╭─ Material supplied

(** ** System commands *)

(** C10.  hittest_to_resize_edge is total, answers each of the eight edge and
    corner selectors exactly for the corresponding WMSZ_* code, and answers
    XDG_TOPLEVEL_RESIZE_EDGE_NONE for every other value. *)
Theorem hittest_to_resize_edge_total (hittest : Z) :
  (hittest_to_resize_edge hittest = XDG_TOPLEVEL_RESIZE_EDGE_LEFT <-> hittest = WMSZ_LEFT) /\
  (hittest_to_resize_edge hittest = XDG_TOPLEVEL_RESIZE_EDGE_RIGHT <-> hittest = WMSZ_RIGHT) /\
  (hittest_to_resize_edge hittest = XDG_TOPLEVEL_RESIZE_EDGE_TOP <-> hittest = WMSZ_TOP) /\
  (hittest_to_resize_edge hittest = XDG_TOPLEVEL_RESIZE_EDGE_TOP_LEFT
     <-> hittest = WMSZ_TOPLEFT) /\
  (hittest_to_resize_edge hittest = XDG_TOPLEVEL_RESIZE_EDGE_TOP_RIGHT
     <-> hittest = WMSZ_TOPRIGHT) /\
  (hittest_to_resize_edge hittest = XDG_TOPLEVEL_RESIZE_EDGE_BOTTOM
     <-> hittest = WMSZ_BOTTOM) /\
  (hittest_to_resize_edge hittest = XDG_TOPLEVEL_RESIZE_EDGE_BOTTOM_LEFT
     <-> hittest = WMSZ_BOTTOMLEFT) /\
  (hittest_to_resize_edge hittest = XDG_TOPLEVEL_RESIZE_EDGE_BOTTOM_RIGHT
     <-> hittest = WMSZ_BOTTOMRIGHT) /\
  (hittest_to_resize_edge hittest = XDG_TOPLEVEL_RESIZE_EDGE_NONE
     <-> ~ In hittest [WMSZ_LEFT; WMSZ_RIGHT; WMSZ_TOP; WMSZ_TOPLEFT; WMSZ_TOPRIGHT;
                       WMSZ_BOTTOM; WMSZ_BOTTOMLEFT; WMSZ_BOTTOMRIGHT]).
Proof.
  unfold hittest_to_resize_edge, WMSZ_LEFT, WMSZ_RIGHT, WMSZ_TOP, WMSZ_TOPLEFT,
    WMSZ_TOPRIGHT, WMSZ_BOTTOM, WMSZ_BOTTOMLEFT, WMSZ_BOTTOMRIGHT.
  repeat match goal with
         | |- context [?a =? ?b] => destruct (Z.eqb_spec a b); [subst|]
         end;
    repeat split; intros H; try discriminate; try reflexivity; try congruence;
    try (exfalso; apply H; simpl; tauto);
    try (simpl in H; intuition congruence).
  simpl. intuition congruence.
Qed.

╰─

Problem → What is needed is each line from the records with the word "intuition" in it.

Answer section →
    try (simpl in H; intuition congruence).
  simpl. intuition congruence.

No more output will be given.